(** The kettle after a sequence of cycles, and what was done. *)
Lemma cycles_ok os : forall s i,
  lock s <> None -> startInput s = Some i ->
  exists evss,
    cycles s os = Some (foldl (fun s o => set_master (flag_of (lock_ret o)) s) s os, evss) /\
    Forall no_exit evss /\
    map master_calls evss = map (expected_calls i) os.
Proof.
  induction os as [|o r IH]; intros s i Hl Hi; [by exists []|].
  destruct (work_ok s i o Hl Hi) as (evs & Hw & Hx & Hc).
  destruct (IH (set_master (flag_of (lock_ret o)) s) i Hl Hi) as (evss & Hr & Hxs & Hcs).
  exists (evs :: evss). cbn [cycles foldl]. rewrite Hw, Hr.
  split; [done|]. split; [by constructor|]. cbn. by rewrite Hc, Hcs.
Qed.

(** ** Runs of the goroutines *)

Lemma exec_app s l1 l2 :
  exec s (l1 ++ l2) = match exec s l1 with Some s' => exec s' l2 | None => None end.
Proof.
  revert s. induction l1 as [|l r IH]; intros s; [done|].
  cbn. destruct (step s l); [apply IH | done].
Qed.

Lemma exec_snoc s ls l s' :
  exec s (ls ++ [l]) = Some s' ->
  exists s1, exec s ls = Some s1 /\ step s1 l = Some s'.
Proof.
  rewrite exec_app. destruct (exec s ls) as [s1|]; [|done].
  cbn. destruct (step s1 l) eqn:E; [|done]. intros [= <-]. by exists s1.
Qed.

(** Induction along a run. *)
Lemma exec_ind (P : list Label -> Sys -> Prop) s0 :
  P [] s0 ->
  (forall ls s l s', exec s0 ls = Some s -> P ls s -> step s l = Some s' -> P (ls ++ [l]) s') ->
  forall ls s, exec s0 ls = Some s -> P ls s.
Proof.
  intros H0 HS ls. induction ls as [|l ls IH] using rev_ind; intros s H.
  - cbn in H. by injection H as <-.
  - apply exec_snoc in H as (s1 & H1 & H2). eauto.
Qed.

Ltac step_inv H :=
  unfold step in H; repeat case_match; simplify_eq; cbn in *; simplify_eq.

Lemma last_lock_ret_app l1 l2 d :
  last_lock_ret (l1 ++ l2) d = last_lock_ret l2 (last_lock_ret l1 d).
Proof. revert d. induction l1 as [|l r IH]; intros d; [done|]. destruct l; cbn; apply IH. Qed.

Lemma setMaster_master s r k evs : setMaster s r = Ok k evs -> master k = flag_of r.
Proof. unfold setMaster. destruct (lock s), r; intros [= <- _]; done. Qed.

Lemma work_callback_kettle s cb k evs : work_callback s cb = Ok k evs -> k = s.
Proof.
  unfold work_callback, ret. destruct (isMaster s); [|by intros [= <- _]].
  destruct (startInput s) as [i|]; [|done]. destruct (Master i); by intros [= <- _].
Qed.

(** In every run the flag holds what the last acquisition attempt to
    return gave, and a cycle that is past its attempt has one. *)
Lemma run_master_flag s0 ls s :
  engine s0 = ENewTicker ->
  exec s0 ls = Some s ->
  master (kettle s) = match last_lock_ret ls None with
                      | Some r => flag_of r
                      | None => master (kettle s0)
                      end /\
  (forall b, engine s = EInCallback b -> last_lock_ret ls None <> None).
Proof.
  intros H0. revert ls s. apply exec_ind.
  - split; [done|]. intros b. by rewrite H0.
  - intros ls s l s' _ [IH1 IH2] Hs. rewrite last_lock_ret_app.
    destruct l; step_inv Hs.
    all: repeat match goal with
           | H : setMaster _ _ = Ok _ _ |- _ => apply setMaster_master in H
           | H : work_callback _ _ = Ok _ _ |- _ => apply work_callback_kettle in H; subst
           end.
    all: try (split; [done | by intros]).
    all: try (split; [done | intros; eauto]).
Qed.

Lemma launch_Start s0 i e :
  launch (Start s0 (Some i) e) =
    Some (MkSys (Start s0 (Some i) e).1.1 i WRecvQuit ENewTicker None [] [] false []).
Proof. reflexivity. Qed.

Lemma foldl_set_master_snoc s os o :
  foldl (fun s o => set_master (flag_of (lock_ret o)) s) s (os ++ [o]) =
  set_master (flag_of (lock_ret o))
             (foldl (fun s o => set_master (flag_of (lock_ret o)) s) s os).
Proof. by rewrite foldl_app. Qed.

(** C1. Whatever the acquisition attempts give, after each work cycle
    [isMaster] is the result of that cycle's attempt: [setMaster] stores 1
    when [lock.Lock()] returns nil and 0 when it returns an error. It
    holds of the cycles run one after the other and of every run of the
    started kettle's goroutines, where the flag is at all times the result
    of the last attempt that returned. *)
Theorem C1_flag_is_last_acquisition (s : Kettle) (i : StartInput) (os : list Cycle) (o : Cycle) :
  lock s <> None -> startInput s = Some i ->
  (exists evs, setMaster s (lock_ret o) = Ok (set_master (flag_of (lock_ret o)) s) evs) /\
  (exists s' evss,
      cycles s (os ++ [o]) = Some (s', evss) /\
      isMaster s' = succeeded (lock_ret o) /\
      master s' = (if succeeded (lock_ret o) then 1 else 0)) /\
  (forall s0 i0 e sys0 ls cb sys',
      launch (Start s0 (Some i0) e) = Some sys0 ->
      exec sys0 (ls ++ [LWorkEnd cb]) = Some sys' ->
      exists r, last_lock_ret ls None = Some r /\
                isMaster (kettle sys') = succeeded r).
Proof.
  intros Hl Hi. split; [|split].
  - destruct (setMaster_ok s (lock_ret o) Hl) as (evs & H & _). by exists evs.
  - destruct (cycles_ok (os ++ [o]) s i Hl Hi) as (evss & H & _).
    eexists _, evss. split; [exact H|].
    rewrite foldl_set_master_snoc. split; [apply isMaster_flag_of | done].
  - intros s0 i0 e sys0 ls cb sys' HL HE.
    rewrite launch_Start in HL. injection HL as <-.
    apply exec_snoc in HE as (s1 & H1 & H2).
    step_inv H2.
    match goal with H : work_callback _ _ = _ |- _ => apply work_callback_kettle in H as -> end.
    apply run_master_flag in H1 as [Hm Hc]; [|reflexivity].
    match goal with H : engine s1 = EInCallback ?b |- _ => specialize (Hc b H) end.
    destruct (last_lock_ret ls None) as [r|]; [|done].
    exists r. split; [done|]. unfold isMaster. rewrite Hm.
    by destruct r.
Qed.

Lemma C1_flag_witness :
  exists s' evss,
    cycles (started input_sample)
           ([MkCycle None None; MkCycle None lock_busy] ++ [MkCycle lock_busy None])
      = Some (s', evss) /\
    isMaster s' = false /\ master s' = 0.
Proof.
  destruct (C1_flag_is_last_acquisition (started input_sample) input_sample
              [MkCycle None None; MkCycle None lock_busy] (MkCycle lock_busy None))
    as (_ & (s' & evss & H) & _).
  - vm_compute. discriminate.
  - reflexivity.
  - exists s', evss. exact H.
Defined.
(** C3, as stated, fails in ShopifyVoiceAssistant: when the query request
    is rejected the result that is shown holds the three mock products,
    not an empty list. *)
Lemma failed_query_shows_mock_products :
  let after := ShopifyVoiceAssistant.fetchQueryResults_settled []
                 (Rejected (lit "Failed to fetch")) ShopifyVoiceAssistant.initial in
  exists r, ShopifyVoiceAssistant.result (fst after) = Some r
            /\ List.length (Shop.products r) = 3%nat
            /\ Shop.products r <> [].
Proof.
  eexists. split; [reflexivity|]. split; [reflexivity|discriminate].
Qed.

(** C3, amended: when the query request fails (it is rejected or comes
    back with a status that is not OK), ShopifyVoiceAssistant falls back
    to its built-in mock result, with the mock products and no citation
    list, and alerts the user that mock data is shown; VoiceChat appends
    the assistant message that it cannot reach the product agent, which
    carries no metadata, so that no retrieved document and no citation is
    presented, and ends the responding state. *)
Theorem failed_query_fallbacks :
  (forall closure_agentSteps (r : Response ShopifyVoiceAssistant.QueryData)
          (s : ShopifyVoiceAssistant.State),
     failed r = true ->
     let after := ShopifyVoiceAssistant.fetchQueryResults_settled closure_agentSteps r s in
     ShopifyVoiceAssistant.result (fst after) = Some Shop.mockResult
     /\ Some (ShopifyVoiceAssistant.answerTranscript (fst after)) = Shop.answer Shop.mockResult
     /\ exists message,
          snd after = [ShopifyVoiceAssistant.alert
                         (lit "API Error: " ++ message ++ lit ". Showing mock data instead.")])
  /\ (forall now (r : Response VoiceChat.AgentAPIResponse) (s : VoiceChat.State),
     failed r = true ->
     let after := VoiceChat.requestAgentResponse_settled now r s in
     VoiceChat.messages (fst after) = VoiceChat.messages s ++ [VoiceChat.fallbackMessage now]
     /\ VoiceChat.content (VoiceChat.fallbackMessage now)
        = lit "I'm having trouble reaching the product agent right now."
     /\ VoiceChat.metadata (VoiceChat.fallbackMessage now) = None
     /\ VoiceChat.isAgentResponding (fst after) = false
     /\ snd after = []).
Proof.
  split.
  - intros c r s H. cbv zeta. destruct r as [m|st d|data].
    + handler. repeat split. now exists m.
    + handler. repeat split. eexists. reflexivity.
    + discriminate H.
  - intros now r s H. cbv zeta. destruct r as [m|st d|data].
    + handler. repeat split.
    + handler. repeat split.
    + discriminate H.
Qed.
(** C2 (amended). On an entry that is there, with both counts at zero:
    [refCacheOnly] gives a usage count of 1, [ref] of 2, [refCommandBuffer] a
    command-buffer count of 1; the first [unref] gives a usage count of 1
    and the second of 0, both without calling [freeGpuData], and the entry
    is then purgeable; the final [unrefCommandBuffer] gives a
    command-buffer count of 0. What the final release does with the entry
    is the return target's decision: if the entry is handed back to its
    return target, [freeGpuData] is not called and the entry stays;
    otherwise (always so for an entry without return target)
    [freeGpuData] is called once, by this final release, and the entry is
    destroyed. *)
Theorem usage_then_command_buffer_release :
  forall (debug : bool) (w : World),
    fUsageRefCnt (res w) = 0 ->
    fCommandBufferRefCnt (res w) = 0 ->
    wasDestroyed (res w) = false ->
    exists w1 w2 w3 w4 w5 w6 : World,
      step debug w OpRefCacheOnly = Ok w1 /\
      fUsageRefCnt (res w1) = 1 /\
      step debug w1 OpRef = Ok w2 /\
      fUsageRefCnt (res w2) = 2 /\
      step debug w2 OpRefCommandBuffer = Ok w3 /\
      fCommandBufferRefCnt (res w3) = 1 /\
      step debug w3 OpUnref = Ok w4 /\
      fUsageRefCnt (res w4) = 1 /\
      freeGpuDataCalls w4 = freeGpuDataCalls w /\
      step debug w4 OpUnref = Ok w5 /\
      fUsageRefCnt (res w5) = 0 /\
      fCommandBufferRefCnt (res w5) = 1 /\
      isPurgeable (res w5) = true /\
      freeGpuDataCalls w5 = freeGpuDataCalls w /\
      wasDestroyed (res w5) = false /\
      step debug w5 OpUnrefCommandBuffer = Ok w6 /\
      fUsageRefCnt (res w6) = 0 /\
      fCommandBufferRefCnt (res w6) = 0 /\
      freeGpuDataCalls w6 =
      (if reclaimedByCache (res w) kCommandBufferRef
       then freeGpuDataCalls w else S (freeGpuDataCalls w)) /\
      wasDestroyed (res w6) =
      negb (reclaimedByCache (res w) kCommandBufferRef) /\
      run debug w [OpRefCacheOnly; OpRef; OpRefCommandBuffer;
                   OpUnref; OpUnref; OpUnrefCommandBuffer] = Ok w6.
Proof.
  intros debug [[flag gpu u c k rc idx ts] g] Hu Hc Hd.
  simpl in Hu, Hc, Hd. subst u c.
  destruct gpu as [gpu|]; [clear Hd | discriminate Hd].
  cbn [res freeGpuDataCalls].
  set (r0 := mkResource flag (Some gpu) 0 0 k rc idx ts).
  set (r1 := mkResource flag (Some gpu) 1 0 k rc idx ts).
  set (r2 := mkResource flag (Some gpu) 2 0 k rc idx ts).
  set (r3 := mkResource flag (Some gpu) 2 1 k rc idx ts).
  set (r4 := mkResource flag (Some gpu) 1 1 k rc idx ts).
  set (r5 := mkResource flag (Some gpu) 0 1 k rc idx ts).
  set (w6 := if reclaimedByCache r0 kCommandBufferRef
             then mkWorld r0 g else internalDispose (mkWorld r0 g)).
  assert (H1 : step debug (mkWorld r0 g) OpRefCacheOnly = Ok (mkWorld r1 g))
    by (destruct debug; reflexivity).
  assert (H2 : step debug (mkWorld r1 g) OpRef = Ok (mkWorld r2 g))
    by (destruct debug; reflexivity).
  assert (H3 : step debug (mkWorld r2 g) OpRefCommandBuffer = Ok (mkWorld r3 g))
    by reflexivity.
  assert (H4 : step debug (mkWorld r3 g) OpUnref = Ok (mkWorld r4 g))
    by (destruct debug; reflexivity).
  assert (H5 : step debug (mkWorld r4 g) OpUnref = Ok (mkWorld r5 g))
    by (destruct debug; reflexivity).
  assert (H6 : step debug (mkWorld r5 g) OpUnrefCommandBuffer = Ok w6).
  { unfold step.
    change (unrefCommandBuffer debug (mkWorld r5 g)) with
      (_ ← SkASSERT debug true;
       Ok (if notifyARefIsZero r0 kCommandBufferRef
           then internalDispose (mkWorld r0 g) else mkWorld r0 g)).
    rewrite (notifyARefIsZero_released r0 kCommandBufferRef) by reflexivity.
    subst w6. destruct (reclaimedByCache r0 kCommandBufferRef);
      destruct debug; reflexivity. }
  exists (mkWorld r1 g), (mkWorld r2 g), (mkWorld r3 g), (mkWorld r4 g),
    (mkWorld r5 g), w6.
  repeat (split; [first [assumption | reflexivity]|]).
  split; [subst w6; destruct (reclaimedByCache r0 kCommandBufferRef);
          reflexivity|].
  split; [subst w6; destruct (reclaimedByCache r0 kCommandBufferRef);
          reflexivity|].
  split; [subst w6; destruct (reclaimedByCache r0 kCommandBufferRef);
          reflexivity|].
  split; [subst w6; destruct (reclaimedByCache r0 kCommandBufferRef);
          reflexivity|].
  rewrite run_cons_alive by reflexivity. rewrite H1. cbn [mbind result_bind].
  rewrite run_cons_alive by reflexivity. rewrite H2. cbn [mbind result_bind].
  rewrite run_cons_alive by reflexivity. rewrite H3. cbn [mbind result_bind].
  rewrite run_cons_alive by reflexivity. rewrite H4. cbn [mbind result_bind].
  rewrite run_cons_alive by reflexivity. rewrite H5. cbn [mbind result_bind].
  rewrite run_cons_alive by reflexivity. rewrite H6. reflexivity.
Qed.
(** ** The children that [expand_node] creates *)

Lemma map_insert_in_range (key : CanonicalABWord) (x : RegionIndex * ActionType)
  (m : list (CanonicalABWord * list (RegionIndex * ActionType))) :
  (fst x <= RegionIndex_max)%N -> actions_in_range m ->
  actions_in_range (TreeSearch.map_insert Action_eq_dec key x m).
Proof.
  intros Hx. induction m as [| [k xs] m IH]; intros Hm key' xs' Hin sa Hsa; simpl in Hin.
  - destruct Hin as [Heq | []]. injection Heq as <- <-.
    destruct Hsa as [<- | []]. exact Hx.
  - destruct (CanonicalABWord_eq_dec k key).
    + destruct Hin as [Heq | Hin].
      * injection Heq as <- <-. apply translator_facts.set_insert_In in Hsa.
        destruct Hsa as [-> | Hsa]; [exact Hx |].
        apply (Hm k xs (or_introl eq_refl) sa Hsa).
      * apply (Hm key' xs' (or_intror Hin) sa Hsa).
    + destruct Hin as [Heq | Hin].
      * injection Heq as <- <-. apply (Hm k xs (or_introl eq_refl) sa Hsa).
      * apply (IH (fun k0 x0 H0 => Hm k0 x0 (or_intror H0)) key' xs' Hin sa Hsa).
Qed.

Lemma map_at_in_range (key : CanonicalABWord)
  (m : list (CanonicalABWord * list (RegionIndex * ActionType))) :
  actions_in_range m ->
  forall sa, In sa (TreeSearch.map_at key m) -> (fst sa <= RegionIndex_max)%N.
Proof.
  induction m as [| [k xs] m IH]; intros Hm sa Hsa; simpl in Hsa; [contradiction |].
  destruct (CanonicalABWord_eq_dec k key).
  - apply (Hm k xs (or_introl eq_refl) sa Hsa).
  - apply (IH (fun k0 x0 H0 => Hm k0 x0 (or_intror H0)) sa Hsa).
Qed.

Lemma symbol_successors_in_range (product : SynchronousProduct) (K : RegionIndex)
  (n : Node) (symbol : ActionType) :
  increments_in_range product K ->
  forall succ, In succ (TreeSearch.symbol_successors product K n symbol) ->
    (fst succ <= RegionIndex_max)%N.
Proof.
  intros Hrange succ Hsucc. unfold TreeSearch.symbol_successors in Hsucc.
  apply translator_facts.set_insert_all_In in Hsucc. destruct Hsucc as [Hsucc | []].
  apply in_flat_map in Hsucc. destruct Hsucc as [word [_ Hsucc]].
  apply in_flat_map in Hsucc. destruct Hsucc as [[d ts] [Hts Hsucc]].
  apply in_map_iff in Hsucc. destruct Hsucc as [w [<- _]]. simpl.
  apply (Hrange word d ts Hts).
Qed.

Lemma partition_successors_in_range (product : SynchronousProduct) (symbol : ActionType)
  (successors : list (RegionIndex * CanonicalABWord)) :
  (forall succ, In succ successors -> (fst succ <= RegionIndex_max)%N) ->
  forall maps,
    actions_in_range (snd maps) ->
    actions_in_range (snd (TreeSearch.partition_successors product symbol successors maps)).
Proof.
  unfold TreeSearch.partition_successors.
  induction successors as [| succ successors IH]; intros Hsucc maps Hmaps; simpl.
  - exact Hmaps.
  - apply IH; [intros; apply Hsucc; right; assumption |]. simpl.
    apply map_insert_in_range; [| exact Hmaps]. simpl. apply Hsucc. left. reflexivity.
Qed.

====

PROBLEM REQUIREMENTS.
What do the lines above say from the one containing "Proof. revert d." down to the one containing "when [lock.Lock()] returns"? Return them exactly, both end lines included, and only them.

SOLUTION.
Proof. revert d. induction l1 as [|l r IH]; intros d; [done|]. destruct l; cbn; apply IH. Qed.

Lemma setMaster_master s r k evs : setMaster s r = Ok k evs -> master k = flag_of r.
Proof. unfold setMaster. destruct (lock s), r; intros [= <- _]; done. Qed.

Lemma work_callback_kettle s cb k evs : work_callback s cb = Ok k evs -> k = s.
Proof.
  unfold work_callback, ret. destruct (isMaster s); [|by intros [= <- _]].
  destruct (startInput s) as [i|]; [|done]. destruct (Master i); by intros [= <- _].
Qed.

(** In every run the flag holds what the last acquisition attempt to
    return gave, and a cycle that is past its attempt has one. *)
Lemma run_master_flag s0 ls s :
  engine s0 = ENewTicker ->
  exec s0 ls = Some s ->
  master (kettle s) = match last_lock_ret ls None with
                      | Some r => flag_of r
                      | None => master (kettle s0)
                      end /\
  (forall b, engine s = EInCallback b -> last_lock_ret ls None <> None).
Proof.
  intros H0. revert ls s. apply exec_ind.
  - split; [done|]. intros b. by rewrite H0.
  - intros ls s l s' _ [IH1 IH2] Hs. rewrite last_lock_ret_app.
    destruct l; step_inv Hs.
    all: repeat match goal with
           | H : setMaster _ _ = Ok _ _ |- _ => apply setMaster_master in H
           | H : work_callback _ _ = Ok _ _ |- _ => apply work_callback_kettle in H; subst
           end.
    all: try (split; [done | by intros]).
    all: try (split; [done | intros; eauto]).
Qed.

Lemma launch_Start s0 i e :
  launch (Start s0 (Some i) e) =
    Some (MkSys (Start s0 (Some i) e).1.1 i WRecvQuit ENewTicker None [] [] false []).
Proof. reflexivity. Qed.

Lemma foldl_set_master_snoc s os o :
  foldl (fun s o => set_master (flag_of (lock_ret o)) s) s (os ++ [o]) =
  set_master (flag_of (lock_ret o))
             (foldl (fun s o => set_master (flag_of (lock_ret o)) s) s os).
Proof. by rewrite foldl_app. Qed.

(** C1. Whatever the acquisition attempts give, after each work cycle
    [isMaster] is the result of that cycle's attempt: [setMaster] stores 1
    when [lock.Lock()] returns nil and 0 when it returns an error. It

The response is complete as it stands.